(Saved entries)
+ + +

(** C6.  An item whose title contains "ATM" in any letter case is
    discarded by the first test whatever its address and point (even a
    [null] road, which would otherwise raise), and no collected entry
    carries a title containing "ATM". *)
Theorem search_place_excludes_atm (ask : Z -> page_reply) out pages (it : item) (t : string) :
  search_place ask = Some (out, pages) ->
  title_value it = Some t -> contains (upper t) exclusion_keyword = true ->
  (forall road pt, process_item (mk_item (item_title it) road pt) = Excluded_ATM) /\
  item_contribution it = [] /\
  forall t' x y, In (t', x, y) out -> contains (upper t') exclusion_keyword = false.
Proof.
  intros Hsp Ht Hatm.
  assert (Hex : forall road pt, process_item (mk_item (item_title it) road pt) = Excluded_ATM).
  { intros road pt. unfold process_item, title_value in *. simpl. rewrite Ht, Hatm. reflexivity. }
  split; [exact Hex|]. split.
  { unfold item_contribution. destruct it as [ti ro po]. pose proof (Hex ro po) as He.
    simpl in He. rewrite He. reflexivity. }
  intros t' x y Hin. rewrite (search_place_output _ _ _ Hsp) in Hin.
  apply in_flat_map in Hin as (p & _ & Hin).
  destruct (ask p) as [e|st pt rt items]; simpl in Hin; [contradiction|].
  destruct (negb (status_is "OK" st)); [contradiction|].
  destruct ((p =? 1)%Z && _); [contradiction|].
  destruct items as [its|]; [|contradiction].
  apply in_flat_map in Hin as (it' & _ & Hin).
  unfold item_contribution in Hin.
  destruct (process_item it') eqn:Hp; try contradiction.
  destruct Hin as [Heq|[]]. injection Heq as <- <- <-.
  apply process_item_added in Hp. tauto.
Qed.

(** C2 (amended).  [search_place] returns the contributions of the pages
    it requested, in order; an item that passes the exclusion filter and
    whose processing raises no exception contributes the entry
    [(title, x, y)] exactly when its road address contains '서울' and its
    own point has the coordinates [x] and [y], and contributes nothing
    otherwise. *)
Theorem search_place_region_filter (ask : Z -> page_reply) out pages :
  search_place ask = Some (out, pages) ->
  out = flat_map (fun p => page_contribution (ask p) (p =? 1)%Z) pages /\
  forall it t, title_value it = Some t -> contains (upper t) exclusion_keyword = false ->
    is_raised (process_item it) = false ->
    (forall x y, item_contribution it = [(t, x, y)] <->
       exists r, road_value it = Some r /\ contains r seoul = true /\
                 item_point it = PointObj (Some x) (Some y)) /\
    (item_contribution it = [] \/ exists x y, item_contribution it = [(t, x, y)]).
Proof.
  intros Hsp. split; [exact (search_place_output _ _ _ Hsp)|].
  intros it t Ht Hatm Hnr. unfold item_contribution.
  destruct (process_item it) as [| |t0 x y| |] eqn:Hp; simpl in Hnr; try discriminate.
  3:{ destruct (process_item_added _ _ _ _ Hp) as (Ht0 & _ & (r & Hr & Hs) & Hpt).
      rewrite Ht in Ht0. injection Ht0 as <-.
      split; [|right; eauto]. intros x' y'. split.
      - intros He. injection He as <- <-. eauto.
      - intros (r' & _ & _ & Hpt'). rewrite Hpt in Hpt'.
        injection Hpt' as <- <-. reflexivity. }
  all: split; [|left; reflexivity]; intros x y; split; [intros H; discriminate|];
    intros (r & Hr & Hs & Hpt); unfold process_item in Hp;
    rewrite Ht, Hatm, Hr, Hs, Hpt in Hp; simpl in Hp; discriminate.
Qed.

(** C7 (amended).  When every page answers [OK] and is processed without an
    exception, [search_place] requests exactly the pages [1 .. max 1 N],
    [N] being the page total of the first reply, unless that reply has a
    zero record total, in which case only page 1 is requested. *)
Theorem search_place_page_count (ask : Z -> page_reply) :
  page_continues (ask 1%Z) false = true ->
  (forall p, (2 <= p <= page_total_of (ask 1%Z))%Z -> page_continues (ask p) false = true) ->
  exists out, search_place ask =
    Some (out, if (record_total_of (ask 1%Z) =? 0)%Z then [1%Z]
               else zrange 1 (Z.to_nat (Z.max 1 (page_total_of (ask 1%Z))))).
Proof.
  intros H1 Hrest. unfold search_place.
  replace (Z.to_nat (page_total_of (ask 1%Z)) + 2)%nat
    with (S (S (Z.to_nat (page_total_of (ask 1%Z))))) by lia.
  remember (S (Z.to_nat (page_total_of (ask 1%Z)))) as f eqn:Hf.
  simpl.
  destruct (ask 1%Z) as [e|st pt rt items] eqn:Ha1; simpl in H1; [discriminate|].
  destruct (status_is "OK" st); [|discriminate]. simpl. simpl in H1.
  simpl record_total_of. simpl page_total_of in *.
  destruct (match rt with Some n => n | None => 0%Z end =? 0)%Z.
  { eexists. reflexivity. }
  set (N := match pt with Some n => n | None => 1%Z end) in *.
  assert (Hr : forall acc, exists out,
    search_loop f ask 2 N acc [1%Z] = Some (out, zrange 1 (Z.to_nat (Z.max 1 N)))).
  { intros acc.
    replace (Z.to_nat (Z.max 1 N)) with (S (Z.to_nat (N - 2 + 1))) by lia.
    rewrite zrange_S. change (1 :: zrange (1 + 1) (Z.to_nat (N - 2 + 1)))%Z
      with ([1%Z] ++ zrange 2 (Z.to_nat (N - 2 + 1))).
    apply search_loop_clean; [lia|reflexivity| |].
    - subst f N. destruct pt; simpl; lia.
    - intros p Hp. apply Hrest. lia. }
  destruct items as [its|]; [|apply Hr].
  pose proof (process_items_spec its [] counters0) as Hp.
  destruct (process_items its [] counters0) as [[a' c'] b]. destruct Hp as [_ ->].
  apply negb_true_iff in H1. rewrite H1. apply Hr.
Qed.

+ + +

• **Task details**
Take the entries above and return only the lines from the one with "it requested, in" to the one with "intros it t", both included, unchanged.

• **Response below**
    it requested, in order; an item that passes the exclusion filter and
    whose processing raises no exception contributes the entry
    [(title, x, y)] exactly when its road address contains '서울' and its
    own point has the coordinates [x] and [y], and contributes nothing
    otherwise. *)
Theorem search_place_region_filter (ask : Z -> page_reply) out pages :
  search_place ask = Some (out, pages) ->
  out = flat_map (fun p => page_contribution (ask p) (p =? 1)%Z) pages /\
  forall it t, title_value it = Some t -> contains (upper t) exclusion_keyword = false ->
    is_raised (process_item it) = false ->
    (forall x y, item_contribution it = [(t, x, y)] <->
       exists r, road_value it = Some r /\ contains r seoul = true /\
                 item_point it = PointObj (Some x) (Some y)) /\
    (item_contribution it = [] \/ exists x y, item_contribution it = [(t, x, y)]).
Proof.
  intros Hsp. split; [exact (search_place_output _ _ _ Hsp)|].
  intros it t Ht Hatm Hnr. unfold item_contribution.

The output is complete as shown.